◆ **TASK DIRECTIONS**
Which of the lines below contain the string "nonempty"? Pull each one out of the data.

◆ **Stored data entries**
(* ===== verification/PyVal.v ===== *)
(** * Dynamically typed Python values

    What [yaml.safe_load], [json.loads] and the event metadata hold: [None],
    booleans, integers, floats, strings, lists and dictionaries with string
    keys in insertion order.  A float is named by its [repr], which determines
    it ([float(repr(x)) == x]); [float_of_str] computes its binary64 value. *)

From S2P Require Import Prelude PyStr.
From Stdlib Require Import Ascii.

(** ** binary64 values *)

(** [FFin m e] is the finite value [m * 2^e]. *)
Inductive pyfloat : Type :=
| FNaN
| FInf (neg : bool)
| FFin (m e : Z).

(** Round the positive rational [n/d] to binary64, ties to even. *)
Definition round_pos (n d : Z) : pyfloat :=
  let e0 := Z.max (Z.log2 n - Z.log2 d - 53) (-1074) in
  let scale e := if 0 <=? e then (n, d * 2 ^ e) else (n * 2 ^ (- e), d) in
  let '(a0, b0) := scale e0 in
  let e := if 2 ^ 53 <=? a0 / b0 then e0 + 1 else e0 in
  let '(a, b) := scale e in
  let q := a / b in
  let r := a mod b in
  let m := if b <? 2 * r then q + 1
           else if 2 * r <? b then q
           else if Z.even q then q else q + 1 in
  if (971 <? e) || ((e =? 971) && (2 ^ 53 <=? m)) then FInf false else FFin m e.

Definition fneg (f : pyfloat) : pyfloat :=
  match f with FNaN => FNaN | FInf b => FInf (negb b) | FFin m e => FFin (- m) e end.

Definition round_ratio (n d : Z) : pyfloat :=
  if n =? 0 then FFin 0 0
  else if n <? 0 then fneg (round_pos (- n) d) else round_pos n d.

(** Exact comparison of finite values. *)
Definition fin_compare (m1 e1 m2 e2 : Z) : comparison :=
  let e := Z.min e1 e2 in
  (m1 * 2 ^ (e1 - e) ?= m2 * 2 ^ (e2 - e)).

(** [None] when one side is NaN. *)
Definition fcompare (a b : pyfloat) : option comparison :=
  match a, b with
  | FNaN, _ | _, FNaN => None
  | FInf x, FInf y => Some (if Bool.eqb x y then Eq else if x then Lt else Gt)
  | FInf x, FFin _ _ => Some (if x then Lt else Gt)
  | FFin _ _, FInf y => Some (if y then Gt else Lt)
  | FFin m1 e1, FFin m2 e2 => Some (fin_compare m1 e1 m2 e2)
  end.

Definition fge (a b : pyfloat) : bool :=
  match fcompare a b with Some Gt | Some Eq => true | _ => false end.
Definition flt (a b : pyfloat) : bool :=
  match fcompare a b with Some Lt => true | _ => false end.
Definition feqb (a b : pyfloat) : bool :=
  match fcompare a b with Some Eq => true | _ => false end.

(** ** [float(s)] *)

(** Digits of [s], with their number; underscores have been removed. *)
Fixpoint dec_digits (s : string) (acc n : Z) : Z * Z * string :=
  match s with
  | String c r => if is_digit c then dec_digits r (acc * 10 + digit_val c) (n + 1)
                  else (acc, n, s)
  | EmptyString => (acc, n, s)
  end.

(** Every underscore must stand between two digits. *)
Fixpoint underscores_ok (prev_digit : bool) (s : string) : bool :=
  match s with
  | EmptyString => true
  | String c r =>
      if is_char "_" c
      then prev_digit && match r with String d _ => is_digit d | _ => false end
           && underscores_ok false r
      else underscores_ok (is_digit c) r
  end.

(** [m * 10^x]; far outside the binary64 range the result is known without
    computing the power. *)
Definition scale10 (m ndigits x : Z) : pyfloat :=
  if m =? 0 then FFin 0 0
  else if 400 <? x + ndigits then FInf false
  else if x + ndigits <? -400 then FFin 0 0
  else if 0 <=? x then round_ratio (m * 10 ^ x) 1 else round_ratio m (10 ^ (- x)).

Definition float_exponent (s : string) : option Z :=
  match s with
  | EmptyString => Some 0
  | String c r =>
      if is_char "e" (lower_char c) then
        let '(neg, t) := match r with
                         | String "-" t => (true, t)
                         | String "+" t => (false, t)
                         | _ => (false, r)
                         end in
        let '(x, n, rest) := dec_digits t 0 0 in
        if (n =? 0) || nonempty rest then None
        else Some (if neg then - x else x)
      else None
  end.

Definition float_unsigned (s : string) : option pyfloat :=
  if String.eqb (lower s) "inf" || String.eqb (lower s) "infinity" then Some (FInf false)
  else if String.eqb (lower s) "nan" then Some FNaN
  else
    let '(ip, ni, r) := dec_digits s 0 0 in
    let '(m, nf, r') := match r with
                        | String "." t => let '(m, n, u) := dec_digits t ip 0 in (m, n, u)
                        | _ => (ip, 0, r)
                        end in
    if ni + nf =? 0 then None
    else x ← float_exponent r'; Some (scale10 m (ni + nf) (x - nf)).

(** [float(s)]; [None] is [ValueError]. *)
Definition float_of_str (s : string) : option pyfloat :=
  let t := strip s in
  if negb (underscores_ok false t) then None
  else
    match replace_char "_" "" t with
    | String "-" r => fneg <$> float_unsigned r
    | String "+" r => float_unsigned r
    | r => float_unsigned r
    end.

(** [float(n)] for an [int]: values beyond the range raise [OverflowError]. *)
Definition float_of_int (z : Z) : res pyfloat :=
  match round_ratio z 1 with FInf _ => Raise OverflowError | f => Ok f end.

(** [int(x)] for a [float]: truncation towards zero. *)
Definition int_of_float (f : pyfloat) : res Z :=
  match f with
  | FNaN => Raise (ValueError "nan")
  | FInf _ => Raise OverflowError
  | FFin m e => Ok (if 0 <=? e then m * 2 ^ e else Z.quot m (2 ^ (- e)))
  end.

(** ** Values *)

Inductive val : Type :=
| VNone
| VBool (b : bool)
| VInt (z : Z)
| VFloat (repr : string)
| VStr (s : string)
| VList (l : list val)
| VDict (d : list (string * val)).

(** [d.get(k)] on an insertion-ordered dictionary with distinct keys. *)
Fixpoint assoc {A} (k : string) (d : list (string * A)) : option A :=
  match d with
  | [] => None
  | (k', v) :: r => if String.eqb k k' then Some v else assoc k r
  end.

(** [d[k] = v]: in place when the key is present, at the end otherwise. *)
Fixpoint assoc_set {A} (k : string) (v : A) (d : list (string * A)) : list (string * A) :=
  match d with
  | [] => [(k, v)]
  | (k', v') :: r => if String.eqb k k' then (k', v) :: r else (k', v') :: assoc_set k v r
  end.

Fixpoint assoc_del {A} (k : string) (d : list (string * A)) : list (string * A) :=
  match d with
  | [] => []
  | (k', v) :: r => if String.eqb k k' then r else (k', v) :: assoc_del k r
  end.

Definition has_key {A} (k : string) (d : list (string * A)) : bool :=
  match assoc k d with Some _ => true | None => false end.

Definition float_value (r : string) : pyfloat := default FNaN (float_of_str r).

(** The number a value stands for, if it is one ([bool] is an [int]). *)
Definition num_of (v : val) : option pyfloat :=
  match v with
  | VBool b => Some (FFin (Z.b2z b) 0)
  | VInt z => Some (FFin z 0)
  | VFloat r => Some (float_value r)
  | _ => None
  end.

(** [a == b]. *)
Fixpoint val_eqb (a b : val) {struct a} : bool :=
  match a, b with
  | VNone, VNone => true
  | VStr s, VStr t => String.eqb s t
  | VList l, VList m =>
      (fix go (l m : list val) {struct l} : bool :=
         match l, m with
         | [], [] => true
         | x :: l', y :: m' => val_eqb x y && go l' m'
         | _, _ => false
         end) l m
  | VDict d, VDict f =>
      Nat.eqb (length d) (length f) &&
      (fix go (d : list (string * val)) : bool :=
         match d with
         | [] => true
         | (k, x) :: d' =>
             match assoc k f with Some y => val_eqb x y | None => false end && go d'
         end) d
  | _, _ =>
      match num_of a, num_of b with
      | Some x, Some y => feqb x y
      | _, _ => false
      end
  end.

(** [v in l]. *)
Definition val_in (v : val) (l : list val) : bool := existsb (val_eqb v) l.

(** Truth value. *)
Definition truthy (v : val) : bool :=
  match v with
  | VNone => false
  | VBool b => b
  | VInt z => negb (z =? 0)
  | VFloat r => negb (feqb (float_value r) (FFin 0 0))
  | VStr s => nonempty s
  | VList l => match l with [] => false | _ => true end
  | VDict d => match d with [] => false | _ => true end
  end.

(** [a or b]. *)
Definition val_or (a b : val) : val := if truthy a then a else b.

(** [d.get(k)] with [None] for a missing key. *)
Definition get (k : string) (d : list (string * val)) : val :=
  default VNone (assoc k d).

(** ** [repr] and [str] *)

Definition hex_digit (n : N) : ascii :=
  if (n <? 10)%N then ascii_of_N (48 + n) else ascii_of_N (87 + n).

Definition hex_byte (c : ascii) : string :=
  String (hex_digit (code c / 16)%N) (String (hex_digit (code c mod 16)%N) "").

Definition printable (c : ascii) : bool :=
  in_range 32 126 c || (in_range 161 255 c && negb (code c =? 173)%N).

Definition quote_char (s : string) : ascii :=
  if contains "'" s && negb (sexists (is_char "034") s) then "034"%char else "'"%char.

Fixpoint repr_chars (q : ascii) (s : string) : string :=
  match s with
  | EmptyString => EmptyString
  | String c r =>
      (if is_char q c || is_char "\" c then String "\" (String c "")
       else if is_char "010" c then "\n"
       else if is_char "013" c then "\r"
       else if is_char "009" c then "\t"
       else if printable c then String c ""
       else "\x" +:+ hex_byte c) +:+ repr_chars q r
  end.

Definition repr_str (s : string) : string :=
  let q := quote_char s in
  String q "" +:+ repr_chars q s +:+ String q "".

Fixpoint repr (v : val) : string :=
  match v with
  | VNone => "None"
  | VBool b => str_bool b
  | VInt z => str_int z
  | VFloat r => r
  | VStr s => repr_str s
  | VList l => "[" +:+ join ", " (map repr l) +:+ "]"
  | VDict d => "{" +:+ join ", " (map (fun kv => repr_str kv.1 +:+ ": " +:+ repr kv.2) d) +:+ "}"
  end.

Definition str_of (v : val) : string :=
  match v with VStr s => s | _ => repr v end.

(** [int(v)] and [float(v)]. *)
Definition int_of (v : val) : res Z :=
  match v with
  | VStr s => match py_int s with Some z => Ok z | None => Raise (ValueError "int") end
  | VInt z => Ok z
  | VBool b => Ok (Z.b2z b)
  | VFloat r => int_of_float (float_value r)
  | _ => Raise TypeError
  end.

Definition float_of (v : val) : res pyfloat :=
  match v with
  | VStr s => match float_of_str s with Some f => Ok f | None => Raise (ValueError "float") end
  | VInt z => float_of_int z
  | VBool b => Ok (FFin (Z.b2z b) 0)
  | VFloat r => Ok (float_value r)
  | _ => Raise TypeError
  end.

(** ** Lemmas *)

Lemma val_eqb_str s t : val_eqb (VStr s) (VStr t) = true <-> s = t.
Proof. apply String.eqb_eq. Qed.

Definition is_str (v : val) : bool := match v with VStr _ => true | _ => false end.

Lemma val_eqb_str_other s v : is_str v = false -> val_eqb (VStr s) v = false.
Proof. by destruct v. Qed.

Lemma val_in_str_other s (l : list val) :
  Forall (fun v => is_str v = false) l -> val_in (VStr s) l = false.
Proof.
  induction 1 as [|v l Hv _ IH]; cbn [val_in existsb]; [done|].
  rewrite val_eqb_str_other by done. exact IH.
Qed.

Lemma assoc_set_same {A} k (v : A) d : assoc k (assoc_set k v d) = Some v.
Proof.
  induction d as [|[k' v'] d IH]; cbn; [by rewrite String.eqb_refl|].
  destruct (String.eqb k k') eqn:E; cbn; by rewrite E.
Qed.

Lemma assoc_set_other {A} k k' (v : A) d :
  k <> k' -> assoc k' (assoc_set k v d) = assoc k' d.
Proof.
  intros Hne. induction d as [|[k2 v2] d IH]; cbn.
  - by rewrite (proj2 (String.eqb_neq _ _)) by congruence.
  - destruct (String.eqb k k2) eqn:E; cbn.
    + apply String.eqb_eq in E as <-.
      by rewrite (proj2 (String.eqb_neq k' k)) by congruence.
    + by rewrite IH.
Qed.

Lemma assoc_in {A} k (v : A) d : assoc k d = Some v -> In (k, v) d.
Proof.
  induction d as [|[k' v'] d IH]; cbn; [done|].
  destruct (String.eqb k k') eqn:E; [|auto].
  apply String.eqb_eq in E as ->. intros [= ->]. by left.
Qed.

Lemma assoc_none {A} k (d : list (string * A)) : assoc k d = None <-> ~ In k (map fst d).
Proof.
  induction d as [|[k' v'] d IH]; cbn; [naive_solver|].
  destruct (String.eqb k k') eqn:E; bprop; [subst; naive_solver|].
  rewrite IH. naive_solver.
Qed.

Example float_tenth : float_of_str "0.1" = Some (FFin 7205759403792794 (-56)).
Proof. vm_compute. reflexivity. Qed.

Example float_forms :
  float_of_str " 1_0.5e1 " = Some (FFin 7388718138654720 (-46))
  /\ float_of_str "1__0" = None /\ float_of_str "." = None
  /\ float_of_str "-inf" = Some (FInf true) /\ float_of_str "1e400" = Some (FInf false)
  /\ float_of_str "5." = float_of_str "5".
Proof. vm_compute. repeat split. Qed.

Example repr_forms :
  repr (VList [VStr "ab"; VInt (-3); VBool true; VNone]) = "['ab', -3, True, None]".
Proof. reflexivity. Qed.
--
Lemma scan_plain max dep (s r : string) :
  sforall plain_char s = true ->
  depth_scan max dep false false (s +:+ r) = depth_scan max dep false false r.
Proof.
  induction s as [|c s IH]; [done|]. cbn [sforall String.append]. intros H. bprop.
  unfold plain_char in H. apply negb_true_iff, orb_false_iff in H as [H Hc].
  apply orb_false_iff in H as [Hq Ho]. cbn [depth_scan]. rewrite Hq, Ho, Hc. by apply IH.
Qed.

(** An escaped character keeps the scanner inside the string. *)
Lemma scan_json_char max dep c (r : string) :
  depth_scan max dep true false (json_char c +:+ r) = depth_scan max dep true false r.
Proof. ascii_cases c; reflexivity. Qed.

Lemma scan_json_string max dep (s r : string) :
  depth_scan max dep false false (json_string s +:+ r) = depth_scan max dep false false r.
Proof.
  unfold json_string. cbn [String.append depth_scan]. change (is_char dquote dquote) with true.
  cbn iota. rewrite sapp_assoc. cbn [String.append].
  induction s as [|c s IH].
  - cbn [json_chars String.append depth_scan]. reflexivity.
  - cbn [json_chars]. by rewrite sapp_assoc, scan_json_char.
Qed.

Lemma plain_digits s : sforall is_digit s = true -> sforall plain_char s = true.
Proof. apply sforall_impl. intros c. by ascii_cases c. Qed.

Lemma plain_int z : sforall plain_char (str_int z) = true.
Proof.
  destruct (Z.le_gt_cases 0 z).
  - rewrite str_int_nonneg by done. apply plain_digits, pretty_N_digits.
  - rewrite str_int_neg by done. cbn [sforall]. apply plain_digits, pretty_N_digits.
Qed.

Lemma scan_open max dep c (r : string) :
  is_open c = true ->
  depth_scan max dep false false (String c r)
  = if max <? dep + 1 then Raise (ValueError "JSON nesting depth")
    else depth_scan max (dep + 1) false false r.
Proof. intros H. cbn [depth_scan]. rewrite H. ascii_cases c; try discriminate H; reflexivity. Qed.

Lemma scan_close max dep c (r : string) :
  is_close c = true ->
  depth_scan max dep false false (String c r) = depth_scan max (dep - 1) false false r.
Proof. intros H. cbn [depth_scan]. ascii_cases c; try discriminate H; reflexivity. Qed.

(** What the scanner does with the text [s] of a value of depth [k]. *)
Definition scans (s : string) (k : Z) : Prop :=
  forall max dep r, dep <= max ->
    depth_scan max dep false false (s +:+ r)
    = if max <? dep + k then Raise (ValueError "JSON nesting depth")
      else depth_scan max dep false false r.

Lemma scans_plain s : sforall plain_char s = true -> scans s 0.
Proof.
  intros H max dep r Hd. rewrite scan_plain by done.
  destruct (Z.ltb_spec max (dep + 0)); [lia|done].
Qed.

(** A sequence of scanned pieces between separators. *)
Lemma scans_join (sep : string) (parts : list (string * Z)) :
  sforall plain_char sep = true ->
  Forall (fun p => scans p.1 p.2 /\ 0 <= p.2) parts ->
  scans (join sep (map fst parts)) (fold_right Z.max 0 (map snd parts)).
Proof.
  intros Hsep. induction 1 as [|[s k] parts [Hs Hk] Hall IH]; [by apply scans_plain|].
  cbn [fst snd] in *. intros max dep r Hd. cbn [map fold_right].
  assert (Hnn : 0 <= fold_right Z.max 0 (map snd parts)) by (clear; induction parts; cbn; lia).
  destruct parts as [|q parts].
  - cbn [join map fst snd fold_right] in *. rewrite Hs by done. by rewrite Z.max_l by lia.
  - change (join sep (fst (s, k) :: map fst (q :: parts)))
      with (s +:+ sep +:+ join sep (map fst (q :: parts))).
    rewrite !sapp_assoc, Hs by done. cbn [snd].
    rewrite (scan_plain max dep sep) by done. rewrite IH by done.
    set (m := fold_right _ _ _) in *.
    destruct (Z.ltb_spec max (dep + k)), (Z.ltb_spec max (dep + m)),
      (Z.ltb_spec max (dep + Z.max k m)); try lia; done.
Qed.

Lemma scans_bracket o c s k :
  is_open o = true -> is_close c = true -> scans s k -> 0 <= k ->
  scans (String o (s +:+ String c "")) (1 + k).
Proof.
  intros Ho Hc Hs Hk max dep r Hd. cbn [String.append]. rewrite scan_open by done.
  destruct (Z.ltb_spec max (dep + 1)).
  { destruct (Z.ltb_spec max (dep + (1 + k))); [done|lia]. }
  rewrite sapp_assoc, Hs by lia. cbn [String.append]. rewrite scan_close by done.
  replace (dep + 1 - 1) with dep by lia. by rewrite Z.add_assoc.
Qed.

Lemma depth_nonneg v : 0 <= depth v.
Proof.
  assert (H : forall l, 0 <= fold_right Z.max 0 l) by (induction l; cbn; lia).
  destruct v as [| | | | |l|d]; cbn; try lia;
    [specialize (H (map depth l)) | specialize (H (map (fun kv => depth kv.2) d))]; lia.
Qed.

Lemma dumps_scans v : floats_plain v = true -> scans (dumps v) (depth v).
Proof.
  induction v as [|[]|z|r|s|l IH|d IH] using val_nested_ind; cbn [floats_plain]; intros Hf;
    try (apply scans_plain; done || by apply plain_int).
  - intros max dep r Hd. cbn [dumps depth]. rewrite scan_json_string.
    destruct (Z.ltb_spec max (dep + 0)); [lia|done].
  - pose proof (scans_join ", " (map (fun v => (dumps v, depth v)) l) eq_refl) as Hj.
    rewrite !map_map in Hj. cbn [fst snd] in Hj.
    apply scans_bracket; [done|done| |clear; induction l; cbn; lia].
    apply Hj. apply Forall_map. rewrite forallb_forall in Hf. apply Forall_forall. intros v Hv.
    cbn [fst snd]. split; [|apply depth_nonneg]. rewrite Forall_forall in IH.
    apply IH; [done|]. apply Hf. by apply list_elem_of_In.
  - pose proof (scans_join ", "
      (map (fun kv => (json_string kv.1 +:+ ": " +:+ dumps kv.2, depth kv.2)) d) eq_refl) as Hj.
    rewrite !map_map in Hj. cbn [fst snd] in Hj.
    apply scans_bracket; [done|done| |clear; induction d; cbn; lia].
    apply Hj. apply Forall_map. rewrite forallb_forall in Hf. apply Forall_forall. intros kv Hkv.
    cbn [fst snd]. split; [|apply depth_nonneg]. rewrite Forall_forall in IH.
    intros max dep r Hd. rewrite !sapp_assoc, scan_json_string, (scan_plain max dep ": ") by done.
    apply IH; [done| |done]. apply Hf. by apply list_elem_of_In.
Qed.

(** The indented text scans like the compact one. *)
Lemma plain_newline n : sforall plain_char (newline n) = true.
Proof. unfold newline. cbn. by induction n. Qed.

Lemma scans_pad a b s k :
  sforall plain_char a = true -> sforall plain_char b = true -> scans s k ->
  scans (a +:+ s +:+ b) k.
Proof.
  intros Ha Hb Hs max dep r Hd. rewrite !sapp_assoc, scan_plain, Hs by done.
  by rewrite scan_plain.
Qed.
...
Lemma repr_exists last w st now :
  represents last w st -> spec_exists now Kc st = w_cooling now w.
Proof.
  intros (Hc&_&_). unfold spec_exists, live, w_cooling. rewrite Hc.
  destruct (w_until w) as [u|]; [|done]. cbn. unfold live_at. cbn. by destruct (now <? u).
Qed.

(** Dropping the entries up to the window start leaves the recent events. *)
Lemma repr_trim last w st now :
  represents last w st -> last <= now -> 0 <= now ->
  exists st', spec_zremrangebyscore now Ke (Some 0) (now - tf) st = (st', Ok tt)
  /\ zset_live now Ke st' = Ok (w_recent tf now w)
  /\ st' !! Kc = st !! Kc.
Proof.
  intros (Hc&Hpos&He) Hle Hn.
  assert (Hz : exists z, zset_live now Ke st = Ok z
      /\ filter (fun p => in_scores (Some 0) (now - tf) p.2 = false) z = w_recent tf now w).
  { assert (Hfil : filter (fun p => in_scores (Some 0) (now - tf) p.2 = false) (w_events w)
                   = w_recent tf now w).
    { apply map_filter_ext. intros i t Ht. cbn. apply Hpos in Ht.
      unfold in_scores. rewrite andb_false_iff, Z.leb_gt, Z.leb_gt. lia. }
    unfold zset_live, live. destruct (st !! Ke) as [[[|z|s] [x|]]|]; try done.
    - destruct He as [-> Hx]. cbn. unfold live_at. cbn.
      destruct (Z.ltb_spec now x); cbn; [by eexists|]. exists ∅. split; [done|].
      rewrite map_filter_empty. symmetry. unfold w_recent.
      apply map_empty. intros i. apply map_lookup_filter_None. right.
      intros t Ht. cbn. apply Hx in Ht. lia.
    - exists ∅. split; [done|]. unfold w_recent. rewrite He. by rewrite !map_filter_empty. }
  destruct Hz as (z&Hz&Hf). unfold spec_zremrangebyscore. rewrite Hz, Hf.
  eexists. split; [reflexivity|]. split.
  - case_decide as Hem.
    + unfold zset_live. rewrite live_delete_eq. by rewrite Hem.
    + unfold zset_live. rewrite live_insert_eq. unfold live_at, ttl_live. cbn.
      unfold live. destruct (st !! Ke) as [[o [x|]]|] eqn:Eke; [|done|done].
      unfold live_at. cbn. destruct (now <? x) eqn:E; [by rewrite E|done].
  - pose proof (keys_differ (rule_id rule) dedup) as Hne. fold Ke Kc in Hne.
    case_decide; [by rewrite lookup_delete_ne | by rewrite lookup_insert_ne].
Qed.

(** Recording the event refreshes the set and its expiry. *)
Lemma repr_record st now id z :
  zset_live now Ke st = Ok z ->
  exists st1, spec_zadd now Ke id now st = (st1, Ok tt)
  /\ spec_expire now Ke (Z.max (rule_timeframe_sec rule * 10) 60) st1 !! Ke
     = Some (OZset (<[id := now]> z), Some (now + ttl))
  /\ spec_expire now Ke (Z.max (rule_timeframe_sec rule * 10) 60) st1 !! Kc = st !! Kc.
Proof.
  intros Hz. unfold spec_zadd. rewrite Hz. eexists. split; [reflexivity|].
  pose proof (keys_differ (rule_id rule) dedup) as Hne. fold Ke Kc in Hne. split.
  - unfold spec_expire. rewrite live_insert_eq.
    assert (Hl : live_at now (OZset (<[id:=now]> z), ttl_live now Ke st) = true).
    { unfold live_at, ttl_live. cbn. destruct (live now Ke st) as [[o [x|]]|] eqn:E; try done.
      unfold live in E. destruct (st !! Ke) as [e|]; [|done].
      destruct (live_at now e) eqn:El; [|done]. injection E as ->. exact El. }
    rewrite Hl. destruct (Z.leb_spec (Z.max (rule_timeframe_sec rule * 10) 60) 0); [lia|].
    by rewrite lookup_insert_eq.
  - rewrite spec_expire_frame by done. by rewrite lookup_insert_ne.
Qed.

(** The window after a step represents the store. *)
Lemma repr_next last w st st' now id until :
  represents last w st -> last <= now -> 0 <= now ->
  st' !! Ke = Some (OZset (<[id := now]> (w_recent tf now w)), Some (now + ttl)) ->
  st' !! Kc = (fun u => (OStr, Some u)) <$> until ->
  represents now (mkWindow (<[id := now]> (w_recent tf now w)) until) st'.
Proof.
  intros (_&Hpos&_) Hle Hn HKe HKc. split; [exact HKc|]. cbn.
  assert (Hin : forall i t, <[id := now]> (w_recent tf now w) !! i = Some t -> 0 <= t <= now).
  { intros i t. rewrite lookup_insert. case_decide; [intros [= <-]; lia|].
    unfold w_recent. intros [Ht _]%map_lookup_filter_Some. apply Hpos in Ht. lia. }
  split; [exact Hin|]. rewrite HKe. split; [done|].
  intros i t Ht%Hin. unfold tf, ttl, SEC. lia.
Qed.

◆ **EXERCISE RESULT**
        if (n =? 0) || nonempty rest then None
  | VStr s => nonempty s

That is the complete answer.